About this exercise —
What lines below include the word "jobs"? Copy each one.

Saved data entries —
==========
(* ===== verification/Twap.v ===== *)
(** * TWAP jobs (twap_service.go, twap_scheduler.go)

    A job buys or sells a total quantity in slices between two instants.  The
    service creates and cancels jobs; the scheduler leases the due ones and
    advances each: it starts a job, submits a slice, watches the active child
    order, retries a maker order within its slice, goes on to the next slice,
    and closes the job when it is filled or its window has ended. *)
From Stdlib Require Import ZArith QArith Qabs Lqa String Ascii.
From stdpp Require Import base strings list gmap sorting.
From S2P Require Import Prelude Decimal DecimalRef Types Sha256 Quantity Validate ArbMath Resolution FillAverage Store OrderStore OrderService TwapStore.

#[local] Set Warnings "-clear-no-such-hyp".

(** ** Text *)

(** The verb [%d]. *)
Definition formatInt (n : Z) : string :=
  if n <? 0 then String.append "-" (digits_of (- n)) else digits_of n.

(** The verb [%0wd]: zeros after the sign up to the width. *)
Definition zeroPad (width : nat) (s : string) : string :=
  String.append (string_of_list_ascii (repeat (ascii_of_nat 48) (width - String.length s))) s.
Definition formatPadded (width : nat) (n : Z) : string :=
  if n <? 0 then String.append "-" (zeroPad (width - 1) (digits_of (- n))) else zeroPad width (digits_of n).

(** [Format(time.RFC3339Nano)] of an instant in UTC: the civil date of a day
    count, the time of the day, the fraction without trailing zeros. *)
Definition civilDate (days : Z) : Z * Z * Z :=
  let z := days + 719468 in
  let era := z / 146097 in
  let doe := z mod 146097 in
  let yoe := (doe - doe / 1460 + doe / 36524 - doe / 146096) / 365 in
  let doy := doe - (365 * yoe + yoe / 4 - yoe / 100) in
  let mp := (5 * doy + 2) / 153 in
  let m := if mp <? 10 then mp + 3 else mp - 9 in
  (yoe + era * 400 + (if m <=? 2 then 1 else 0), m, doy - (153 * mp + 2) / 5 + 1).
(** The columns of a new execution; [None] when a number does not fit. *)
Definition newExecutionRow (x : ArbitrageExecution) (sequence : Z) (dbnow : GoTime) : option ExecutionRow :=
  match mapM (numericAny (D := D)) [x_TriggerAskSpread x; x_TriggerBidSpread x; x_TriggerLegABid x; x_TriggerLegAAsk x;
                                    x_TriggerLegBBid x; x_TriggerLegBAsk x; x_TargetBaseQuantity x;
                                    zeroString (x_RequestedNotional x); zeroString (x_LegAFilledQuantity x);
                                    zeroString (x_LegBFilledQuantity x); zeroString (x_DeltaNotional x)] with
  | Some [askSpread; bidSpread; aBid; aAsk; bBid; bAsk; target; requested; fillA; fillB; delta] =>
      Some (mkExecutionRow
        (x <| x_Sequence := sequence |> <| x_TriggerAskSpread := askSpread |> <| x_TriggerBidSpread := bidSpread |>
           <| x_TriggerLegABid := aBid |> <| x_TriggerLegAAsk := aAsk |> <| x_TriggerLegBBid := bBid |>
           <| x_TriggerLegBAsk := bAsk |> <| x_TargetBaseQuantity := target |> <| x_RequestedNotional := requested |>
           <| x_LegAFilledQuantity := fillA |> <| x_LegBFilledQuantity := fillB |> <| x_DeltaNotional := delta |>
           <| x_MakerOrderID := ""%string |> <| x_HedgeOrderID := ""%string |>
           <| x_CreatedAt := dbnow |> <| x_UpdatedAt := dbnow |>) None)
  | _ => None
  end.

(** The unique indexes: the identifier, and one active execution per
    combination. *)
Definition executionConflict (st : Store D) (x : ArbitrageExecution) : bool :=
  isSome (st_executions st !! x_ID x) ||
  (negb (terminalArbitrageExecutionStatus (x_Status x)) && hasActiveExecution st (x_CombinationID x)).

(** [INSERT ... ON CONFLICT DO NOTHING] and the new version. *)
Definition insertExecution (x : ArbitrageExecution) (row : CombinationRow) (dbnow : GoTime) (st : Store D)
    : Result (ArbitrageExecution * bool) * Store D :=
  let id := x_CombinationID x in
  match newExecutionRow x (nextSequence st id) dbnow with
  | None => (Err errOverflow, st)
  | Some inserted =>
      if executionConflict st x then (Ok (zero_ArbitrageExecution, false), st)
      else (Ok (scanExecution inserted, true),
            st <| st_executions := <[x_ID x := inserted]> (st_executions st) |>
               <| st_combinations := <[id := touch dbnow row]> (st_combinations st) |>)
  end.

Definition claimTransaction (x : ArbitrageExecution) (dbnow : GoTime) (st : Store D)
    : Result (ArbitrageExecution * bool) * Store D :=
  let id := x_CombinationID x in
  match st_combinations st !! id with
  | None => (Ok (zero_ArbitrageExecution, false), st)
  | Some row =>
      let combo := claimView row in
      if negb (claimState combo x) || negb (claimSize combo (c_TargetNotional (cb_item row)) x) || hasLiveOrder st id
      then (Ok (zero_ArbitrageExecution, false), st)
      else insertExecution x row dbnow st
  end.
==========
Reply —
(** * TWAP jobs (twap_service.go, twap_scheduler.go)
    service creates and cancels jobs; the scheduler leases the due ones and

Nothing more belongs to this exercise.